And now, the list. In reverse order because I’m a punk, Timbo.



(Good Hands)
Philadelphia had a big year in 2005. Reef was one such artist benefiting from an unusually fertile underground community in Philly. After making his name as part of Philly crew JuJu Mob, Reef launched his own thang with this solo set—the first of many debut records on this year’s list. Taking queues and influence from the the likes of Jedi Mind Tricks and Boot Camp Clik among others, Reef is an impassioned and inspired emcee whose lyrics rip, shred and slice most of this years rookies and Feast or Famine is easily more than the first than the latter. Definitely a solid first record. If you see it, cop it.

(6 Hole)
It was Little Brother’s year, hands down. They’ll never see a better year than 2005 both in terms of popular success and critical acclaim. They put out more projects, lent more guest spots and earned more collective press than they’ve ever seen before.
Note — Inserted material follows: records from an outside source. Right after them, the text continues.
Lemma poolAttempts_wp k p good n0 :
  (candidates T (ep_clients p) ≤ k)%nat → fails_ok (ep_clients p) →
  ep_clients p !! good = Some n0 → selectable t n0 = true → (∀ e, ¬ P good (Err e)) →
  wp (poolAttempts env m call k)
     (λ o p', ∃ j n a, o = Val (Ok a) ∧ P j (Ok a) ∧ ep_clients p !! j = Some n ∧ selectable T n = true) p.
Proof using Htime Hnow Hnode Hcall.
  revert p. induction k as [| k IH]; intros p Hk Hok Hgood Hs Hans.
  - assert (Hin : n0 ∈ filter (λ n, selectable T n = true) (ep_clients p)).
    { apply list_elem_of_filter. split; [by eapply selectable_mono; [| exact Hs]; lia | by eapply list_elem_of_lookup_2]. }
    unfold candidates in Hk. destruct (filter _ (ep_clients p)); [by apply elem_of_nil in Hin | simpl in Hk; lia].
  - simpl. apply wp_bind. eapply wp_mono; [by eapply getNext_wp |].
    intros o p1 (j & n & -> & Hj & Hsj & Hc1 & Hm1). apply wp_bind, wp_gets. unfold id. apply wp_bind.
    eapply (wp_mono _ (λ o p', o = Val None ∧ same_pool p p')).
    { case_match; [| by apply wp_ret].
      eapply (outside_wp _ (λ b, b = None)); [intros w; eapply wp_mono; [apply Hnode |]; intros ? ? ->; eauto |].
      intros b p' -> [H1 H2]. split; [done |]. split; congruence. }
    intros o p2 (-> & Hc2 & Hm2). apply wp_bind.
    eapply (outside_wp _ (P j)); [intros w; apply Hcall |].
    intros b p3 Hb [Hc3 Hm3]. apply wp_bind, wp_modify.
    destruct b as [a | e].
    + apply wp_bind. eapply (wp_mono _ (λ o _, o = Val tt)); [case_match; [by apply wp_modify | by apply wp_ret] |].
      intros o p4 ->. apply wp_ret. exists j, n, a. done.
    + apply wp_bind. eapply wp_mono.
      { apply (handleRPCError_wp _ j n e); [simpl; by rewrite Hc3, Hc2 | by eapply Hok]. }
      intros o p4 (-> & _ & f & Hc4 & Hf). simpl in Hc4. rewrite Hc3, Hc2 in Hc4.
      assert (Hne : good ≠ j) by (intros ->; by eapply Hans).
      eapply wp_mono.
      { apply IH; [| | | exact Hs | exact Hans]; rewrite Hc4.
        - pose proof (candidates_fail T _ _ _ f Hj Hsj Hf). lia.
        - intros i ni Hi Hsi. destruct (decide (i = j)) as [-> | Hij].
          + rewrite list_lookup_alter_eq, Hj in Hi. injection Hi as <-. congruence.
          + rewrite list_lookup_alter_ne in Hi by done. by eapply Hok.
        - by rewrite list_lookup_alter_ne. }
      intros o p' (j' & n' & a & -> & Ha & Hj' & Hs'). rewrite Hc4 in Hj'.
      destruct (decide (j' = j)) as [-> | Hij]; [rewrite list_lookup_alter_eq, Hj in Hj'; injection Hj' as <-; congruence |].
      rewrite list_lookup_alter_ne in Hj' by done. by exists j', n', a.
Qed.
End failover.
And, if you’re Little Brother, you might as well enjoy it because the industry has a pattern of blowing you up until you pop and then discard you like a broken toy when you fail to follow up with the exact same record that put you on the map. So that brings us Little Brother’s Rapper Big Pooh solo set. Like a clever barbershop cat, Pooh’s effortless flow won’t make your headspin, but it’s infectious and an easy listen. Complimented by Khrysis’s 9th-influenced backdrop as well as 9th himself (of course), Sleepers, appropriately titled, is that gem amongst the rubbish in the bin. Wake up, folks.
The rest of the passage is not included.